Readers will find a rich exploration of psychological and gothic elements as the protagonist recounts their experiences and thoughts leading up to their demise. The story touches on the interplay between reality and the unknown, revealing the character’s inner turmoil and longing for understanding. With its blend of fiction, fantasy, and horror, this work invites contemplation on the nature of existence and the human condition, making it a significant addition to the literary canon.
Official synopsis Publisher
The time of my end approaches. I have lately been subject to attacks of angina pectoris; and in the ordinary course of things, my physician tells me, I may fairly hope that my life will not be protracted many months. Unless, then, I am cursed with an exceptional physical constitution, as I am cursed with an exceptional mental character, I shall not much longer groan under the wearisome burthen of this earthly existence. If it were to be otherwise-if I were to live on to the age most men desire and provide for-I should for once have known whether the miseries of delusive expectation can outweigh the miseries of true provision. For I foresee when I shall die, and everything that will happen in my last moments.Just a month from this day, on September 20, 1850, I shall be sitting in this chair, in this study, at ten o’clock at night, longing to die, weary of incessant insight and foresight, without delusions and without hope. Just as I am watching a tongue of blue flame rising in the fire, and my lamp is burning low, the horrible contraction will begin at my chest. I shall only have time to reach the bell, and pull it violently, before the sense of suffocation will come. No one will answer my bell. I know why. My two servants are lovers, and will have quarrelled. My housekeeper will have rushed out of the house in a fury, two hours before, hoping that Perry will believe she has gone to drown herself. Perry is alarmed at last, and is gone out after her. The little scullery-maid is asleep on a bench: she never answers the bell; it does not wake her. The sense of suffocation increases: my lamp goes out with a horrible stench: I make a great effort, and snatch at the bell again. I long for life, and there is no help. I thirsted for the unknown: the thirst is gone. O God, let me stay with the known, and be weary of it: I am content.

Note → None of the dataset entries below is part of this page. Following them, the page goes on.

Record MempoolEntry : Type := mkMP {
  mp_txid : string;
  mp_size : option Z;
  mp_time : option Z;
  mp_fee : option Q
}.

Record MempoolStats : Type := mkMS {
  ms_size : option Z;
  ms_bytes : option Z;
  ms_usage : option Z
}.

Definition coll (A : Type) : Type := result (list A).

Record Database : Type := mkDb {
  txes : coll TransactionRecord;
  networkhistories : coll NetworkHistory;
  coinstats : coll CoinStats;
  addresstxes : coll AddressTx;
  blocks : coll BlockDoc;
  mempool : coll MempoolEntry;
  mempoolstats : coll MempoolStats
}.

(** [findOne]: the first document of the (filtered, sorted) cursor or null. *)
Definition findOne {A} (l : list A) : option A := hd_error l.

(* ------------------------------------------------------------------ *)
(** ** Block aggregation pipeline (getLatestBlocks / getPaginatedBlocks) *)

(** A group of the [$group] stage, with its accumulators. *)
Record BlockGroup : Type := mkGroup {
  g_id : string;                             (* _id: "$blockhash" *)
  g_height : Z;                              (* { $first: "$blockindex" } *)
  g_hash : string;                           (* { $first: "$blockhash" } *)
  g_timestamp : Z;                           (* { $first: "$timestamp" } *)
  g_txCount : Z;                             (* { $sum: 1 } *)
  g_transactions : list TransactionRecord    (* { $push: "$$ROOT" } *)
}.

Definition group_new (t : TransactionRecord) : BlockGroup :=
  mkGroup (tx_blockhash t) (tx_blockindex t) (tx_blockhash t)
          (tx_timestamp t) 1 [t].

Definition group_accumulate (g : BlockGroup) (t : TransactionRecord)
  : BlockGroup :=
  mkGroup (g_id g) (g_height g) (g_hash g) (g_timestamp g)
          (g_txCount g + 1) (g_transactions g ++ [t]).

(** Feed one document to the groups seen so far. *)
Fixpoint group_add (t : TransactionRecord) (gs : list BlockGroup)
  : list BlockGroup :=
  match gs with
  | [] => [group_new t]
  | g :: gs' =>
      if String.eqb (g_id g) (tx_blockhash t)
      then group_accumulate g t :: gs'
      else g :: group_add t gs'
  end.

Definition group_stage (docs : list TransactionRecord) : list BlockGroup :=
  fold_left (fun gs t => group_add t gs) docs [].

Agony of pain and suffocation-and all the while the earth, the fields, the pebbly brook at the bottom of the rookery, the fresh scent after the rain, the light of the morning through my chamber-window, the warmth of the hearth after the frosty air-will darkness close over them for ever?Darkness-darkness-no pain-nothing but darkness: but I am passing on and on through the darkness: my thought stays in the darkness, but always with a sense of moving onward . . .Before that time comes, I wish to use my last hours of ease and strength in telling the strange story of my experience.